In order to produce these fragile objects for ITER, so-called high-frequency plasma sources are particularly suitable. The new ion source was developed at IPP on the basis of preliminary work at the University of Giessen and has been in operation in IPP’s ASDEX Upgrade experiment since 1995 – albeit for positive ions. Since 2002 Dr. Eckehart Speth and co-workers at IPP have been engaged in further developing the new beam source for negative ions. This is being done jointly with the University of Augsburg, where Dr. Ursel Fantz and co-workers are working on sophisticated diagnostic and modelling methods for the joint project.

The new high-frequency plasma source takes its name from a high-frequency wave injected into hydrogen gas, thereby ionising some of the hydrogen atoms. The resulting cold plasma, a mixture of neutral atoms, negative electrons and positive ions flows into the beam source, onto its inner walls and onto a first lattice-shaped electrode. If the surface of the electrode is coated with suitable material, e.g. caesium, electrons can then be captured by the plasma particles, thus producing the required negative hydrogen ions. Since the scientists succeeded in fathoming the complicated dynamics of the caesium distribution on the walls it has been possible to deposit the caesium continuously from a small oven as an ultra-thin coating with about the thickness of an atomic layer.

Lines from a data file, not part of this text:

Lemma extends_cons r0 r o os : extends r0 r (o :: os) <-> exists r1, extends r0 r1 [o] /\ extends r1 r os.
Proof.
  unfold extends. cbn. rewrite -> !app_nil_r. split.
  - intros [H1 H2]. 
    assert (forall (a b : option Z) x y, option_list a = option_list b ++ x ++ y -> length x <= 1 -> exists c, option_list c = option_list b ++ x)%nat as Hc.
    { intros a b x y E Hx. destruct b as [b|], x as [|x [|]]; cbn in *; try lia.
      - by exists (Some b).
      - by destruct a.
      - by exists None.
      - by exists (Some x). }
    destruct (Hc _ _ _ _ H1) as [m Hm]; [by destruct o; cbn; lia|].
    destruct (Hc _ _ _ _ H2) as [w Hw]; [by destruct o; cbn; lia|].
    exists (mkOptions m w). cbn. rewrite -> Hm, Hw, <- !app_assoc. done.
  - intros (r1 & [H1 H2] & [H3 H4]). rewrite -> H3, H4, H1, H2, <- !app_assoc. done.
Qed.

Lemma extends_same r0 r o : mss_of o = [] -> scale_of o = [] -> extends r0 r [o] <-> r = r0.
Proof.
  intros H1 H2. unfold extends. cbn. rw H1 H2. cbn. rewrite -> !app_nil_r. split; [|by intros ->].
  destruct r as [m w], r0 as [m0 w0]. cbn. intros [E1 E2].
  by destruct m, m0, w, w0; simplify_eq/=.
Qed.
(* ===== verification/Stack.v ===== *)
(** * [network/stack.cpp]: the TCP/IP stack

    [BootstrapStack] is a record threaded through every method.  The network
    driver (drivers/net/net.hpp), the clock and the console it calls are the
    interface [Machine], whatever implements it.  A [SocketSlot&] parameter is
    the handle of the slot in the table, so that every write goes to the table
    as in the code. *)

From stdpp Require Import strings.
From S2P Require Import Prelude Ethernet Timing Interface Socket Tcp.
Import Socket.
Local Open Scope Z_scope.

(** What the stack calls outside itself. *)
Class Machine (W : Type) := {
  nic_initialize : W -> W * bool;
  nic_mac_address : W -> Ethernet.MacAddress;
  nic_receive : W -> W * option (list Z);
  nic_transmit : W -> list Z -> W * bool;
  time_ticks : W -> W * Z;
  write_text : W -> list Z -> W;
}.

Module Stack.

Inductive Reply := reply_none | reply_arp | reply_echo.

Abbreviation Transmissions := (list (option (TransmitKey * TransmitSegment))).

(** ** Segments on the wire *)

Definition transmit_buffer_size := 1536.
Definition syn_options : list Z := [2; 4; 0x05; 0xb4; 1; 3; 3; 0].

(** The options [send_segment] adds to a SYN. *)
Definition segment_options (socket : SocketSlot) (flags : Z) : list Z :=
  if Tcp.has flags Tcp.tcp_syn then take (if scale_negotiated socket then 8 else 4)%nat syn_options else [].

Definition segment_ip (socket : SocketSlot) (identification total : Z) : Ethernet.Ipv4Header :=
  let ip := Ethernet.mkIp 0x45 0 (Ethernet.net16 (u16 total)) (Ethernet.net16 identification) 0 64 6 0
    (Ethernet.ip_octet (endpoint_address (local socket))) (Ethernet.ip_octet (endpoint_address (remote socket))) in
  ip <| Ethernet.ip_checksum := Ethernet.net16 (Ethernet.internet_checksum (Ethernet.encode_ip ip)) |>.

Definition segment_tcp (socket : SocketSlot) (flags sequence header_size : Z) : Tcp.TcpHeader :=
  Tcp.mkTcp (Ethernet.net16 (port (local socket))) (Ethernet.net16 (port (remote socket)))
    (Tcp.net32 sequence) (Tcp.net32 (receive_next socket)) (u8 (Z.shiftl (header_size / 4) 4)) flags
    (if Tcp.has flags Tcp.tcp_rst then 0
     else Ethernet.net16 (u16 (socket_receive_capacity - size (receive_buffer socket)))) 0 0.

(** The frame [send_segment] leaves in its buffer. *)
Definition build_segment (mac : Ethernet.MacAddress) (identification : Z) (socket : SocketSlot)
    (flags : Z) (payload : list Z) (sequence : Z) : list Z :=
  let options := segment_options socket flags in
  let tcp_header_size := 20 + size options in
  let ethernet := Ethernet.mkEthernet (Ethernet.mac_octet (remote_mac socket)) (Ethernet.mac_octet mac)
    (Ethernet.net16 0x0800) in
  let ip := segment_ip socket identification (20 + tcp_header_size + size payload) in
  let tcp := segment_tcp socket flags sequence tcp_header_size in
  let tcp_bytes := Tcp.encode_tcp tcp ++ options ++ payload in
  let tcp := tcp <| Tcp.checksum := Ethernet.net16
    (Tcp.tcp_checksum (Ethernet.ip_octet (endpoint_address (local socket)))
       (Ethernet.ip_octet (endpoint_address (remote socket))) tcp_bytes) |> in
  Ethernet.encode_ethernet ethernet ++ Ethernet.encode_ip ip ++ patch tcp_bytes 0 (Tcp.encode_tcp tcp).

Definition segment_fits (socket : SocketSlot) (flags : Z) (payload : list Z) : bool :=
  size payload <=? transmit_buffer_size - (54 + size (segment_options socket flags)).

(** ** Arithmetic on one socket *)

Definition send_space (socket : SocketSlot) : Z :=
  let flight := u32 (send_next socket - send_unacknowledged socket) in
  let limit := Z.min (peer_window socket) (congestion_window socket) in
  if flight <? limit then limit - flight else 0.
(** ** The queue bounds the data in flight *)

Definition positions (q : Transmissions) (pos : nat -> nat) (i : nat) : list nat :=
  match q !! i with
  | Some (Some (key, pending)) =>
      if Nat.eqb (transmit_handle key) h then seq (pos i) (length (segment_data pending)) else []
  | _ => []
  end.

Lemma concat_length_le {A B} (f : A -> list B) n l :
  (forall x, x ∈ l -> length (f x) <= n)%nat -> (length (concat (map f l)) <= n * length l)%nat.
Proof.
  induction l as [|x l IH]; intros H; cbn; [lia|]. rewrite -> length_app.
  pose proof (H x ltac:(set_solver)). specialize (IH ltac:(set_solver)). lia.
Qed.

Lemma flight_bound written una q pos :
  length q = transmit_capacity -> queue_sync written una q pos ->
  Z.of_nat (length written) - Z.of_nat una <= 16384.
Proof.
  intros Hl Hq.
  assert (length (seq una (length written - una)) <= length (concat (map (positions q pos) (seq 0 16))))%nat as Hle.
  { apply submseteq_length, NoDup_submseteq; [apply NoDup_seq|]. intros x Hx%elem_of_seq.
    destruct (sync_cover _ _ _ _ Hq x) as (i & key & pending & Hi & Hk & Hp); [lia|].
    apply list_elem_of_In, in_concat. exists (positions q pos i). split.
    - apply in_map, in_seq. apply lookup_lt_Some in Hi. unfold transmit_capacity in Hl. lia.
    - unfold positions. rw Hi Hk Nat.eqb_refl. apply in_seq. lia. }
  rewrite -> length_seq in Hle.
  assert (length (concat (map (positions q pos) (seq 0 16))) <= 1024 * 16)%nat as Hc; [|lia].
  etrans; [apply (concat_length_le _ 1024)|done].
  intros i _. unfold positions. destruct (q !! i) as [[[key pending]|]|] eqn:Hi; [|apply Nat.le_0_l..].
  destruct (Nat.eqb_spec (transmit_handle key) h) as [Hk|]; [|apply Nat.le_0_l]. rewrite -> length_seq.
  destruct (sync_segment _ _ _ _ Hq i key pending Hi Hk) as [(_ & _ & Hs & _) _].
  unfold size, transmit_segment_capacity in Hs. lia.
Qed.
(* ===== verification/TcpTable.v ===== *)
(** * [include/mikos/net/tcp_table.hpp]: the text of /proc/net/tcp *)

From stdpp Require Import strings.
From S2P Require Import Prelude Ethernet Socket Tcp Stack.
Import Socket.
Local Open Scope Z_scope.

Module TcpTable.

Definition tcp_table_header : list Z :=
  Stack.text "  sl  local_address rem_address   st tx_queue rx_queue tr " ++
  Stack.text "tm->when retrnsmt   uid  timeout inode" ++ [10].

(** The capacity of [TcpTableText]. *)
Definition text_capacity : Z := size tcp_table_header + Z.of_nat socket_capacity * 128 + 1.

(** [std::to_chars]: no leading zeros, lower-case letters; [n] digits at most. *)
Definition lower_digit (d : Z) : Z := if d <? 10 then 48 + d else 87 + d.
Fixpoint to_chars (n : nat) (value base : Z) : list Z :=
  match n with
  | O => []
  | S n => if value <? base then [lower_digit value]
           else to_chars n (value / base) base ++ [lower_digit (value mod base)]
  end.

(** The ten digits of the buffer suffice for every [u32] in base 10 or 16. *)
Definition digit_buffer := 10%nat.

Definition upper (digit : Z) : Z := if (97 <=? digit) && (digit <=? 102) then digit - 97 + 65 else digit.

Definition append_number (text : list Z) (value base : Z) (width : nat) : list Z :=
  let converted := to_chars digit_buffer value base in
  let text := if (length converted <? width)%nat then text ++ replicate (width - length converted) 48 else text in
  text ++ (upper <$> converted).

Definition append_endpoint (text : list Z) (endpoint : Endpoint) : list Z :=
  let octet := Ethernet.byte_at (Ethernet.ip_octet (endpoint_address endpoint)) in
  let address := Z.lor (Z.lor (Z.lor (octet 0%nat) (u32 (Z.shiftl (octet 1%nat) 8)))
                   (u32 (Z.shiftl (octet 2%nat) 16))) (u32 (Z.shiftl (octet 3%nat) 24)) in
  let text := append_number text address 16 8 in
  append_number (text ++ [58]) (port endpoint) 16 4.

Definition proc_tcp_state (state : State.SocketState) : option Z :=
  match state with
  | State.listening => Some 0x0a
  | State.syn_received => Some 0x03
  | State.established => Some 0x01
  | State.close_wait => Some 0x08
  | State.fin_wait_1 => Some 0x04
  | State.fin_wait_2 => Some 0x05
  | State.time_wait => Some 0x06
  | State.closing => Some 0x0b
  | State.last_ack => Some 0x09
  | _ => None
  end.

(** One row; [row] counts the rows, [inode] the slots. *)
Definition append_row (text : list Z) (row inode state : Z) (socket : SocketSlot) : list Z :=
  let text := append_number (text ++ Stack.text "   ") row 10 0 in
  let text := append_endpoint (text ++ Stack.text ": ") (local socket) in
  let text := append_endpoint (text ++ [32]) (remote socket) in
  let text := append_number (text ++ [32]) state 16 2 in
  let text := text ++ Stack.text " 00000000:00000000 00:00000000 00000000   0        0 " in
  append_number text inode 10 0 ++ [10].

Fixpoint format_rows (text : list Z) (row inode : Z) (sockets : list SocketSlot) : list Z :=
  match sockets with
  | [] => text
  | socket :: sockets =>
      let inode := u32 (inode + 1) in
      match proc_tcp_state (state socket) with
      | Some st =>
          if bool_decide (slot_type socket <> SocketAbi.stream) then format_rows text row inode sockets
          else format_rows (append_row text row inode st socket) (u32 (row + 1)) inode sockets
      | None => format_rows text row inode sockets
      end
  end.

Definition format_tcp_table (sockets : list SocketSlot) : list Z :=
  format_rows tcp_table_header 0 0 sockets ++ [0].

(** [BootstrapStack::tcp_table()] *)
Definition tcp_table {W} (s : @Stack.BootstrapStack W) : list Z := format_tcp_table (slots (Stack.sockets s)).
(** The loop of [read]: [address] is the buffer, [output] what it received. *)
Fixpoint read_loop (fuel : nat) (r : SectorReader) (offset address count : Z) (output : list Z)
    : SectorReader * list Z * bool :=
  match fuel with
  | O => (r, output, true)
  | S fuel =>
      if count =? 0 then (r, output, true) else
      let sector := offset / sector_size in
      let within := u32 (offset mod sector_size) in
      if (within =? 0) && (sector_size <=? count) && (Z.land address 7 =? 0) then
        let direct := count - count mod sector_size in
        let '(d, data, ok) := read_sectors (device_ r) sector direct in
        let r := r <| device_ := d |> <| cache_valid_ := false |> in
        if negb ok then (r, output ++ data, false)
        else read_loop fuel r (u64 (offset + direct)) (u32 (address + direct)) (count - direct) (output ++ data)
      else
        let chunk := Z.min (sector_size - within) count in
        let '(r, ok) := load r sector in
        if negb ok then (r, output, false)
        else read_loop fuel r (u64 (offset + chunk)) (u32 (address + chunk)) (count - chunk)
               (output ++ slice (cache_ r) (Z.to_nat within) (Z.to_nat chunk))
  end.

Definition read (r : SectorReader) (offset address count : Z) : SectorReader * list Z * bool :=
  if ((address =? 0) && negb (count =? 0)) || (offset >? size r) || (count >? size r - offset)
  then (r, [], false) else
  read_loop (S (Z.to_nat count)) r offset address count [].

Fixpoint write_loop (fuel : nat) (r : SectorReader) (offset address : Z) (input : list Z) : SectorReader * bool :=
  match fuel with
  | O => (r, true)
  | S fuel =>
      let count := Z.of_nat (length input) in
      if count =? 0 then (r, true) else
      let sector := offset / sector_size in
      let within := u32 (offset mod sector_size) in
      if (within =? 0) && (sector_size <=? count) && (Z.land address 7 =? 0) then
        let direct := count - count mod sector_size in
        let '(d, ok) := write_sectors (device_ r) sector (take (Z.to_nat direct) input) in
        let r := r <| device_ := d |> <| cache_valid_ := false |> in
        if negb ok then (r, false)
        else write_loop fuel r (u64 (offset + direct)) (u32 (address + direct)) (drop (Z.to_nat direct) input)
      else
        let chunk := Z.min (sector_size - within) count in
        let '(r, ok) := load r sector in
        if negb ok then (r, false) else
        let r := r <| cache_ ::= fun c => patch c (Z.to_nat within) (take (Z.to_nat chunk) input) |> in
        let '(d, ok) := write_sector (device_ r) sector (cache_ r) in
        let r := r <| device_ := d |> in
        if negb ok then (r <| cache_valid_ := false |>, false)
        else write_loop fuel r (u64 (offset + chunk)) (u32 (address + chunk)) (drop (Z.to_nat chunk) input)
  end.

Definition write (r : SectorReader) (offset address : Z) (input : list Z) : SectorReader * bool :=
  let count := Z.of_nat (length input) in
  if ((address =? 0) && negb (count =? 0)) || (offset >? size r) || (count >? size r - offset)
  then (r, false) else
  write_loop (S (length input)) r offset address input.

Definition flush (r : SectorReader) : SectorReader * bool :=
  let '(d, ok) := sector_flush (device_ r) in (r <| device_ := d |>, ok).

Definition invalidate (r : SectorReader) : SectorReader := r <| cache_valid_ := false |>.

(** The reader as the device of a volume whose buffers are at [address]. *)
Definition reader_device (address : Z) : Device SectorReader := {|
  dev_read r offset count := read r offset address count;
  dev_size := size;
  dev_write r offset input := write r offset address input;
  dev_flush := flush;
|}.

(** ** The reader implements the device contract *)

Context {laws : SectorLaws D}.

Definition reader_good (r : SectorReader) : Prop :=
  sector_good (device_ r) /\ length (cache_ r) = Z.to_nat sector_size /\
  (cache_valid_ r = true -> 0 <= cached_sector_ r < sector_count (device_ r) /\
     cache_ r = bytes_at (disk (device_ r)) (cached_sector_ r * sector_size) (Z.to_nat sector_size)).

Definition reader_bytes (r : SectorReader) : Z -> Z := disk (device_ r).
Definition reader_reliable (r : SectorReader) : Prop := sector_reliable (device_ r).

(** A step of the reader that writes nothing. *)
Definition kept (r r' : SectorReader) : Prop :=
  reader_good r' /\ sector_count (device_ r') = sector_count (device_ r) /\
  (forall o, reader_bytes r' o = reader_bytes r o) /\ (reader_reliable r -> reader_reliable r').

Lemma kept_refl r : reader_good r -> kept r r.
Proof. intros H. split; [done|]. by repeat split. Qed.
Lemma kept_trans r1 r2 r3 : kept r1 r2 -> kept r2 r3 -> kept r1 r3.
Proof.
  intros (H1 & H2 & H3 & H4) (H5 & H6 & H7 & H8). split; [done|]. split; [congruence|].
  split; [intros o; by rewrite -> H7, H3|auto].
Qed.
Lemma kept_size r r' : kept r r' -> size r' = size r.
Proof. intros (_ & H & _). unfold size. by rewrite H. Qed.

Lemma size_bound r : reader_good r -> in_u 64 (size r) /\ size r <= sector_count (device_ r) * sector_size.
Proof.
  intros [Hg _]. pose proof (sector_count_range _ Hg). pose proof sector_size_range. unfold size.
  unfold in_u. assert (0 < 2 ^ 64) as HW by done. set (W := 2 ^ 64) in *. clearbody W.
  set (n := sector_count (device_ r)) in *. clearbody n. set (z := sector_size) in *. clearbody z.
  pose proof (Z.div_mod (W - 1) z ltac:(lia)). pose proof (Z.mod_pos_bound (W - 1) z ltac:(lia)).
  destruct (Z.gtb_spec n ((W - 1) / z)).
  - pose proof (Z.mul_le_mono_nonneg_r ((W - 1) / z + 1) n z). lia.
  - pose proof (Z.mul_le_mono_nonneg_r n ((W - 1) / z) z). pose proof (Z.mul_nonneg_nonneg n z). lia.
Qed.

Lemma load_spec r s : reader_good r -> 0 <= s < sector_count (device_ r) ->
  let '(r', ok) := load r s in
  kept r r' /\ (reader_reliable r -> ok = true) /\
  (ok = true -> cache_valid_ r' = true /\ cached_sector_ r' = s).
Proof.
  intros (Hg & Hl & Hv) Hs. unfold load.
  destruct (negb (cache_valid_ r) || negb (cached_sector_ r =? s)) eqn:E.
  2: { apply orb_false_iff in E as [E1%negb_false_iff E2%negb_false_iff]. apply Z.eqb_eq in E2.
       split; [by apply kept_refl|]. done. }
  pose proof (read_sector_law (device_ r) s Hg Hs) as L. destruct (read_sector (device_ r) s) as [[d data] ok].
  destruct L as (Hg' & Hc & Hd & Hr & Hn & Hok). destruct ok; cbn -[patch].
  - specialize (Hok eq_refl).
    assert (patch (cache_ r) 0 data = data) as Hp.
    { unfold patch. cbn. rewrite -> drop_ge, app_nil_r; [done|]. rewrite -> Hok, length_bytes_at. lia. }
    split; [|by split; [|intros _; split]]. unfold kept, reader_good, reader_bytes, reader_reliable. cbn -[patch].
    rewrite -> Hp, Hc. split; [|split; [done|split; [done|by intros [_ ?]%Hr]]].
    split; [done|]. split; [by rewrite -> Hok, length_bytes_at|]. intros _. split; [done|].
    rewrite Hok. apply bytes_at_ext. intros. by rewrite Hd.
  - split; [|split; [by intros [? _]%Hr|done]].
    unfold kept, reader_good, reader_bytes, reader_reliable. cbn -[patch].
    split; [|split; [done|split; [done|by intros [_ ?]%Hr]]].
    split; [done|]. split; [rewrite -> length_patch; destruct Hn; lia|done].
Qed.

The negative ions produced in the vicinity of the lattice can now be extracted from the beam source. They are then caught by the electric field of a second lattice, bundled into a beam and accelerated by a third lattice. With its results to date – some of them world records – IPP’s high-frequency source already has good chances of being selected for ITER. For a final assessment it first has to be shown whether the technology can be extended to ITER size. The decision on application in ITER is scheduled for mid-2007. But there are also other fields of application for the new ion source, e.g. in accelerators or for producing large-area plasmas for industrial use.